Lo scorso 22 dicembre è stato approvato a larga maggioranza il Ddl Lorenzin che determinerà, tra le altre cose, il riconoscimento dell’osteopatia come professione sanitaria. Nell’attesa che gli organi competenti stabiliscano le linee guida per lo svolgimento della professione, in molti si chiedono in che modo tutto ciò possa integrarsi in un contesto sanitario e se questo possa andare a beneficio anche dei pazienti ricoverati in strutture ospedaliere.
In letteratura esistono vari studi che indagano l’eventuale efficacia del trattamento osteopatico nel contribuire a migliorare le condizioni cliniche in pazienti affetti da diverse patologie. Ovviamente, in questi studi, l’osteopatia non si sostituisce mai alle cure mediche tradizionali, ma lavora in sinergia con esse per cercare di creare un maggiore beneficio terapeutico.
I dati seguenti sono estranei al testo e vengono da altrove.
(** The result of reading the sender chain is not assigned to [result]: on a
    failure the chain stays null and [has_sender_chain] is set. *)
Definition session_state_deserialize_protobuf (m : pb_msg) : M (world U) session_state :=
  let* result_state := session_state_create in
  let version := default (ss_session_version result_state) (pb_num m 0) in
  let* local := opt_mapM curve_decode_point (pb_bytes m 1) in
  let* remote := opt_mapM curve_decode_point (pb_bytes m 2) in
  let* root := opt_mapM (λ key,
    let* kdf := hkdf_create (s32 version) in
    ratchet_root_key_create (Some kdf) (data_ptr key)) (pb_bytes m 3) in
  let* sender := opt_mapM (λ c,
    let* r := try (session_state_deserialize_protobuf_sender_chain version c) in
    ret (match r with inl chain => chain | inr _ => no_sender_chain end)) (pb_sub m 5) in
  let* receivers := mapM_list (λ c,
    let* _ := alloc in
    session_state_deserialize_protobuf_receiver_chain version c) (pb_subs m 6) in
  let* exchange := opt_mapM session_state_deserialize_protobuf_pending_key_exchange (pb_sub m 7) in
  let* pre_key := opt_mapM session_state_deserialize_protobuf_pending_pre_key (pb_sub m 8) in
  let* alice := opt_mapM curve_decode_point (pb_bytes m 12) in
  ret (SessionState version local remote root (default 0 (pb_num m 4))
         (bool_decide (is_Some sender)) (default no_sender_chain sender) receivers
         (bool_decide (is_Some exchange)) (default no_pending_key_exchange exchange)
         (bool_decide (is_Some pre_key)) (default no_pending_pre_key pre_key)
         (default 0 (pb_num m 9)) (default 0 (pb_num m 10))
         (negb (default 0 (pb_num m 11) =? 0)) alice).

Definition session_state_deserialize (data : bytes) : M (world U) session_state :=
  let* m := pb_unpack SessionStructure data in
  let* m := non_null m SG_ERR_INVALID_PROTO_BUF in
  session_state_deserialize_protobuf m.

Definition session_state_copy (other_state : session_state) : M (world U) session_state :=
  let* data := session_state_serialize other_state in
  session_state_deserialize data.
End Defs.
Più di uno studio è stato portato a termine su pazienti affetti da polmonite ai quali, oltre alle cure tradizionali, veniva proposto un ciclo di trattamenti osteopatici. Ne è un esempio la pubblicazione di Noll et al. avvenuta nel 2010 [1]. Questi osteopati statunitensi hanno eseguito lo studio su centinaia di persone in un lasso temporale di tre anni.
Il trattamento osteopatico che somministravano ai pazienti, della durata di quindici minuti, veniva ripetuto due volte al giorno per tutto il periodo di degenza. Le tecniche utilizzate erano indirizzate sulla muscolatura toracolombare, sulle coste, sul diaframma, sul rachide e sulla muscolatura suboccipitale; il tutto per ridurre la tensione muscolare e migliorare la mobilità della gabbia toracica stimolando teoricamente anche i gangli ortosimpatici dorsali. Gli autori consideravano il rilasciamento della muscolatura suboccipitale utile anche al miglioramento dello stato trofico del nervo vago che fornisce innervazione parasimpatica anche alle vie aeree e ai polmoni. In aggiunta a queste tecniche venivano effettuati anche dei pompage linfatici, ovvero specifiche tecniche manuali in grado di aumentare la risposta del sistema immunitario [2,3,4,5].
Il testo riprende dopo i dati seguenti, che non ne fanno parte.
(* ===== verification/Frame.v ===== *)
(** What the handlers leave alone.

    Parsing, serialization and the key schedule never touch the application's
    data but for drawing random bytes; so a handler that fails before it
    stores leaves every store as it was, whichever allocation or check made
    it fail. *)

From S2P Require Import Prelude Buffer Provider Hkdf Curve Vpool Ratchet SessionState Ratcheting.
From S2P Require Import Window CipherKeys Protobuf ProtobufSpec Wire Protocol SessionSerial SessionInv.
From S2P Require Import SessionRecord PreKeys SenderKey Store SessionBuilder SessionCipher Delivery.
From S2P Require Import Handshake.

(** ** Protobuf *)

Section Proto.
Context {U : Type}.

Lemma keeps_byte_at d i : keeps (@same_user U) (byte_at d i).
Proof. unfold byte_at. keeps_solve. Qed.
Lemma keeps_copy_bytes d l : keeps (@same_user U) (copy_bytes d l).
Proof. unfold copy_bytes. keeps_solve. Qed.
Local Hint Resolve keeps_byte_at keeps_copy_bytes : keeps.

Lemma keeps_parse_tag_loop n rv d t s : keeps (@same_user U) (parse_tag_loop n rv d t s).
Proof. revert rv t s. induction n; intros; cbn [parse_tag_loop]; keeps_solve; auto. Qed.
Lemma keeps_scan_varint_loop n i d : keeps (@same_user U) (scan_varint_loop n i d).
Proof. revert i. induction n; intros; cbn [scan_varint_loop]; keeps_solve; auto. Qed.
Lemma keeps_length_prefix_loop n i d v s : keeps (@same_user U) (length_prefix_loop n i d v s).
Proof. revert i v s. induction n; intros; cbn [length_prefix_loop]; keeps_solve; auto. Qed.
Lemma keeps_parse_boolean d l : keeps (@same_user U) (parse_boolean d l).
Proof. revert l. induction d; intros; cbn [parse_boolean]; keeps_solve; auto. Qed.
Local Hint Resolve keeps_parse_tag_loop keeps_scan_varint_loop keeps_length_prefix_loop
  keeps_parse_boolean : keeps.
I pazienti erano divisi in tre gruppi in modo casuale ma senza differenze sostanziali riguardo a fattori socioeconomici, gravità della polmonite ed eventuali comorbità. Tutti i gruppi ricevevano le medesime cure mediche ma solo uno il trattamento osteopatico e, degli altri due, uno riceveva un trattamento fittizio, mentre l’altro veniva considerato come gruppo di controllo e non ricevendo alcuna tecnica. Gli studi scientifici usano spesso questa struttura di divisione del campione in modo da verificare se i risultati ottenuti siano davvero frutto delle tecniche eseguite oppure se il merito debba essere ricondotto all’effetto placebo o ad altre concause. Nello studio in questione è emerso che i tempi di degenza ospedaliera per polmonite, in media di nove giorni, erano scesi a sei se, alle cure tradizionali, veniva associato il trattamento osteopatico. Inoltre, tra i pazienti trattati anche con l’osteopatia, la polmonite tendeva ad aggravarsi meno frequentemente e raramente portava a complicanze. Una possibile spiegazione arriva da alcuni studi [6,7,8] che hanno evidenziato come pazienti immobilizzati a letto avevano una prognosi più severa dovuta alla polmonite.
Il movimento, al contrario, seppur minimo, poteva influire in maniera positiva. Le tecniche osteopatiche potrebbero quindi, tra i vari benefici, riprodurre quel minimo di movimento che i pazienti più deboli non riuscirebbero a fare migliorandone così la prognosi.
E’ da notare inoltre come da questo studio sia emerso che anche una parte dei pazienti trattata con un finto trattamento sia migliorata, anche se in misura minore rispetto al campione sul quale era stato effettuato il trattamento osteopatico. Questo fa riflettere sull’importanza del contatto manuale e umano in un contesto ospedaliero e sulla potenza dell’effetto placebo: il paziente potrebbe mostrare un miglioramento parziale anche solo pensando che qualcuno si stia pendendo cura di lui in misura maggiore.
Purtroppo il numero del campione di questo studio, seppur consistente, è ancora troppo esiguo per portare a conclusioni inattaccabili. Le informazioni che ne sono emerse vanno dunque prese come un buon incentivo per continuare a fare indagini scientifiche a riguardo. Con il riconoscimento sanitario forse sarà più facile in Italia eseguire questi studi nelle strutture ospedaliere e ciò potrebbe portare alla nascita di nuove e più valide pubblicazioni in grado di confutare o avvalorare l’efficacia dell’osteopatia in relazione alle varie condizioni cliniche.